■ Collected data ■

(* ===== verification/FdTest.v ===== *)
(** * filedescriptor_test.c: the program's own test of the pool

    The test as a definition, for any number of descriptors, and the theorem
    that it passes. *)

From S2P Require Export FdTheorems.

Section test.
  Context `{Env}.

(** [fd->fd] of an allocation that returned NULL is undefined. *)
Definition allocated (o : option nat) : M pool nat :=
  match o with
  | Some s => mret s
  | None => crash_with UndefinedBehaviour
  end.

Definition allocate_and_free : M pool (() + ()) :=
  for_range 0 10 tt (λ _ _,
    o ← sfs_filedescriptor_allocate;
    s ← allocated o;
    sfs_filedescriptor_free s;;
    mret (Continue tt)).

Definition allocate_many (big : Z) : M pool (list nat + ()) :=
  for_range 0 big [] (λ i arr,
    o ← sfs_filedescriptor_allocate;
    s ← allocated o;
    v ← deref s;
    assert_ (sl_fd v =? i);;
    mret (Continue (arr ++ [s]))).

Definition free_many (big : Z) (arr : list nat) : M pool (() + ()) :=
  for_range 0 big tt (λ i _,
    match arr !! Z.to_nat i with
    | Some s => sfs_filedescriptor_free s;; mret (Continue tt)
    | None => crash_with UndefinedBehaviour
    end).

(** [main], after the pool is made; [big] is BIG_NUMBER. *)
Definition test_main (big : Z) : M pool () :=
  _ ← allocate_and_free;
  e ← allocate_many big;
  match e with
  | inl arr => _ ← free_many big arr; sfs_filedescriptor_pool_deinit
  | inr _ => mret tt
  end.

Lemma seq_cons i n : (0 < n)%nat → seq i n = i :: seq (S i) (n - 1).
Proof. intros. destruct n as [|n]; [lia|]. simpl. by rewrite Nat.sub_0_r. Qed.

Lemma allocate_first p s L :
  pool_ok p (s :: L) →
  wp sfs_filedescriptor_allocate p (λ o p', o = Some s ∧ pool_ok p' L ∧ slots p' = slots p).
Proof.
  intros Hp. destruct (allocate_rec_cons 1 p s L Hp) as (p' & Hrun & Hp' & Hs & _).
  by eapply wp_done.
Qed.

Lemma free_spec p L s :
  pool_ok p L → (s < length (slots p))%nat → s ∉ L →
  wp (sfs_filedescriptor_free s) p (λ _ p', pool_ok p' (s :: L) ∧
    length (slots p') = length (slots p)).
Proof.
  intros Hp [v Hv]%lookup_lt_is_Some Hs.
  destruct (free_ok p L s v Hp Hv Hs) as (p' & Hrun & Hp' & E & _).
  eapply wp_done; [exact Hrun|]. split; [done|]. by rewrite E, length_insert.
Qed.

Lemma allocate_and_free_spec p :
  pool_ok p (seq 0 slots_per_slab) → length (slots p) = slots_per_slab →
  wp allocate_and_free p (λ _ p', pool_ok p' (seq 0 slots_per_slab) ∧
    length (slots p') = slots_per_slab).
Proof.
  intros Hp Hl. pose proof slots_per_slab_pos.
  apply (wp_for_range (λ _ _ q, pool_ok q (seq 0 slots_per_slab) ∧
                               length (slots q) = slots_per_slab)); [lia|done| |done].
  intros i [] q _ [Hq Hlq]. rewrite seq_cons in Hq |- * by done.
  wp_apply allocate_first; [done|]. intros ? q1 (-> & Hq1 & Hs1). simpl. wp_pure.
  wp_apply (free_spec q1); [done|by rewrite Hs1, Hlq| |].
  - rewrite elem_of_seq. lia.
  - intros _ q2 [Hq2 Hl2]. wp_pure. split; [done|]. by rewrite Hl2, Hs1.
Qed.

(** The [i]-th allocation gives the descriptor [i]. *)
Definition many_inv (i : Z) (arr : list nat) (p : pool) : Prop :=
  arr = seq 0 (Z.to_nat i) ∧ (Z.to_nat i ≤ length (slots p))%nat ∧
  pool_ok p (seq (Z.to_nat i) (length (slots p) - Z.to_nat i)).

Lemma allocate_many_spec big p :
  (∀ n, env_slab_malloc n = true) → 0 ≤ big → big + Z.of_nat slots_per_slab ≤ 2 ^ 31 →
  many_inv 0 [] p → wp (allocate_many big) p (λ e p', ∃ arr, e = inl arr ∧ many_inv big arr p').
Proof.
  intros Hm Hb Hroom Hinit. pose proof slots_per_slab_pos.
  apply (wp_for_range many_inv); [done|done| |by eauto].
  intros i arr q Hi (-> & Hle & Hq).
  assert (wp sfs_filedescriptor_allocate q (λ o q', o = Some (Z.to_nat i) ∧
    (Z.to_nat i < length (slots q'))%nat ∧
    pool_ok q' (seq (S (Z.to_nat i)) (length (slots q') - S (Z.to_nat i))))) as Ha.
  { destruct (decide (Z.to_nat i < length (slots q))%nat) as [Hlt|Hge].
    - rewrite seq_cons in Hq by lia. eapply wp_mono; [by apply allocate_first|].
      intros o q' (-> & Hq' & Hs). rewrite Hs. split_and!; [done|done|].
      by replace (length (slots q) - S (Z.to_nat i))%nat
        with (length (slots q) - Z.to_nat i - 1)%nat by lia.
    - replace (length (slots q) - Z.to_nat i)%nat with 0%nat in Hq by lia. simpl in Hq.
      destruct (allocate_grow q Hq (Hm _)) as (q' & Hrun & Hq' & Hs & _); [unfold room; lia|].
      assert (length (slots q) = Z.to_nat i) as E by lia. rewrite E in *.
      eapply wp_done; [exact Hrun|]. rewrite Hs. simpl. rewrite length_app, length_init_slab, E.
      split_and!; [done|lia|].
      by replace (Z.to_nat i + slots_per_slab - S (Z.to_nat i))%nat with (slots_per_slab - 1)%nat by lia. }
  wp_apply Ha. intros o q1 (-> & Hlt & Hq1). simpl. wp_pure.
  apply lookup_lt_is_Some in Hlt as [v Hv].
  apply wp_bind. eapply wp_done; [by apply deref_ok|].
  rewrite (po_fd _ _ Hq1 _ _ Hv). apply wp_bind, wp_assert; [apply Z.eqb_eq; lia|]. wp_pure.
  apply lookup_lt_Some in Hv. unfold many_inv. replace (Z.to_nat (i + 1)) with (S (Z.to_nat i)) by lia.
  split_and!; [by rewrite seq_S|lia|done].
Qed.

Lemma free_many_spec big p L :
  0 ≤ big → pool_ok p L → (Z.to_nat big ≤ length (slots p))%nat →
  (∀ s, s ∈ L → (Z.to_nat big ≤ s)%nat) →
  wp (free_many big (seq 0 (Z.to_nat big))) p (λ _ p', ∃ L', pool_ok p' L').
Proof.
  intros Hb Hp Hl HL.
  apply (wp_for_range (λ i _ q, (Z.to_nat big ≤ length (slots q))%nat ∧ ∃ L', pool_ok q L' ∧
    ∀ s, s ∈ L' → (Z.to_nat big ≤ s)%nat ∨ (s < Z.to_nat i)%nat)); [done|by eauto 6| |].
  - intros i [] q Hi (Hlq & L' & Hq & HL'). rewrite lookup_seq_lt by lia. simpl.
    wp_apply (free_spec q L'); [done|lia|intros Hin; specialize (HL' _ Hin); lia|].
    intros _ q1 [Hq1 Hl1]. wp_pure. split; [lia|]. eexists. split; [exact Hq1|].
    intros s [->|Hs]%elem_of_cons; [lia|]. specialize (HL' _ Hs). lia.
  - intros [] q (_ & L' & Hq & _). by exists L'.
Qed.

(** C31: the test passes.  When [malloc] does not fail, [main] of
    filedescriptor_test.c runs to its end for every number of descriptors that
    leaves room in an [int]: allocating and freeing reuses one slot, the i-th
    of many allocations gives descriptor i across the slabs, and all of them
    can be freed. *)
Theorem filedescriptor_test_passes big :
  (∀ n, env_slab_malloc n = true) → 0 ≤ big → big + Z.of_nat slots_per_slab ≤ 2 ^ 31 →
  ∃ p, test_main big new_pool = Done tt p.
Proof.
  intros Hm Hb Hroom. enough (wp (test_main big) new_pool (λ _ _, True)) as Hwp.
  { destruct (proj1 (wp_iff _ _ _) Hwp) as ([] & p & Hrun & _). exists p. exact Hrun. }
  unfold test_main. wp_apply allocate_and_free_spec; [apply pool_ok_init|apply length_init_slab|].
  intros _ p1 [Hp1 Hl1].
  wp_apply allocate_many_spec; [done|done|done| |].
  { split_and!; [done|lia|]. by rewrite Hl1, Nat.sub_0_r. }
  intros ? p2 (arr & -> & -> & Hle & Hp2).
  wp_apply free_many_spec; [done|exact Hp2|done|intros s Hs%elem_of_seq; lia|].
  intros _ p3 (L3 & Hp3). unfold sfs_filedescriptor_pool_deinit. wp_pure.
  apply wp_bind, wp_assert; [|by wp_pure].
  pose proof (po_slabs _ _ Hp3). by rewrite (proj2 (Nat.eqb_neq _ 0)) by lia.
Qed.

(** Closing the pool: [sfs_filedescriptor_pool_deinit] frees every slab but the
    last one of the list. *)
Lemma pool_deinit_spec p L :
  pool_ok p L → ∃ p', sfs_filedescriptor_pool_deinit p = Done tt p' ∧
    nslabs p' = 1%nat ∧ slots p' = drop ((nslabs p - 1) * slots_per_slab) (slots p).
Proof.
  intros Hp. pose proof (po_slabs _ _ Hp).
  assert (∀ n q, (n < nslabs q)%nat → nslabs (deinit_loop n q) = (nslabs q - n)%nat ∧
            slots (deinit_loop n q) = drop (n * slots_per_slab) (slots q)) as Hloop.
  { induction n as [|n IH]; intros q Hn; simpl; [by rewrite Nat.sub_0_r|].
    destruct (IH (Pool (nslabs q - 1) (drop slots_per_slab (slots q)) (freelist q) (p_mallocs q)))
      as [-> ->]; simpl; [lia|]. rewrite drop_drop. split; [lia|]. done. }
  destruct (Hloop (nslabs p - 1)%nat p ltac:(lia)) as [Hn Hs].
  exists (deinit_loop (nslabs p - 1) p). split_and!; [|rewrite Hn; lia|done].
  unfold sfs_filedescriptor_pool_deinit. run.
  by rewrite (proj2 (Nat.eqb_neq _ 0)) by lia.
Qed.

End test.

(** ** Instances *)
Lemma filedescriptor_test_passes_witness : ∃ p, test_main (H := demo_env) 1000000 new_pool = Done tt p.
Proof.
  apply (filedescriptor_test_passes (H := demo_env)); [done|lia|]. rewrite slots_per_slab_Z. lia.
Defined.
--
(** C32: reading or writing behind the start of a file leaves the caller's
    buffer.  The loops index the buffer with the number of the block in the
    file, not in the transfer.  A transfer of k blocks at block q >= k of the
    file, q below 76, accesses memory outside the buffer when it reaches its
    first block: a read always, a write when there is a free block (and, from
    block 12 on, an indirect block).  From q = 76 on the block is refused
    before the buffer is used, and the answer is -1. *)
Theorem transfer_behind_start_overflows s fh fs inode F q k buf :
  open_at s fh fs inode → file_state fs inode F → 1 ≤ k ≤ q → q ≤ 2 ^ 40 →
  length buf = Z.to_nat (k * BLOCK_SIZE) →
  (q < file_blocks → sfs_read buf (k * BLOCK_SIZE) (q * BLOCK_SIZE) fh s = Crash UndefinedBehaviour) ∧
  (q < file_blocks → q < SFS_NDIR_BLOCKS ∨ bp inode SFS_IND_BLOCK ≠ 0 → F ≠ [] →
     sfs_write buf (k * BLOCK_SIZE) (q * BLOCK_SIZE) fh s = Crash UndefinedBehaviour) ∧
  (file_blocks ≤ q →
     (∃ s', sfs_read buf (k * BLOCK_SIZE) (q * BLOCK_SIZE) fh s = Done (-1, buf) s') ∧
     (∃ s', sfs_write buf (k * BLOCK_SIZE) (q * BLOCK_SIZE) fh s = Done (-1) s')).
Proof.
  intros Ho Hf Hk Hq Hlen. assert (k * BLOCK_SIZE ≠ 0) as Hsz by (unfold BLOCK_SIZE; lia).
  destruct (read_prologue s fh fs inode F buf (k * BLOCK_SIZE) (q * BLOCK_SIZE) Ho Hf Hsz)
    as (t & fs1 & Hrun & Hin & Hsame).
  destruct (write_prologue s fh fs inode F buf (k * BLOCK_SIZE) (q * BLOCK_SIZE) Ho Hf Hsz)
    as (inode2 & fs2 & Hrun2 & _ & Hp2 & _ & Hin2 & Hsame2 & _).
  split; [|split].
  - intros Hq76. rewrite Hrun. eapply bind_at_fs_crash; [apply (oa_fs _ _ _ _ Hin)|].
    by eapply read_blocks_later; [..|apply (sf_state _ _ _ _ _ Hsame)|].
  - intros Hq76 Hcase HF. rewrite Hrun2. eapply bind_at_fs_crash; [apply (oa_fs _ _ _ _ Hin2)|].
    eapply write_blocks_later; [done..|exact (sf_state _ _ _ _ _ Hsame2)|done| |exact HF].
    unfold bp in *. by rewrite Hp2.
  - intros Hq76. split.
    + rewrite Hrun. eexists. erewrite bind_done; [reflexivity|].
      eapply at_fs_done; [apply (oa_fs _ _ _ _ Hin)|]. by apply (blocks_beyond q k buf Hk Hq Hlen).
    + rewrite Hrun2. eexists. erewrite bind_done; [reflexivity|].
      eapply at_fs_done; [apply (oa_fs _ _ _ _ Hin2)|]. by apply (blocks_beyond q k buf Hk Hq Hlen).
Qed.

■ Task objective ■
Search the records above for the string "descriptors". Report each line that has it.

■ Final answer ■
    The test as a definition, for any number of descriptors, and the theorem
    filedescriptor_test.c runs to its end for every number of descriptors that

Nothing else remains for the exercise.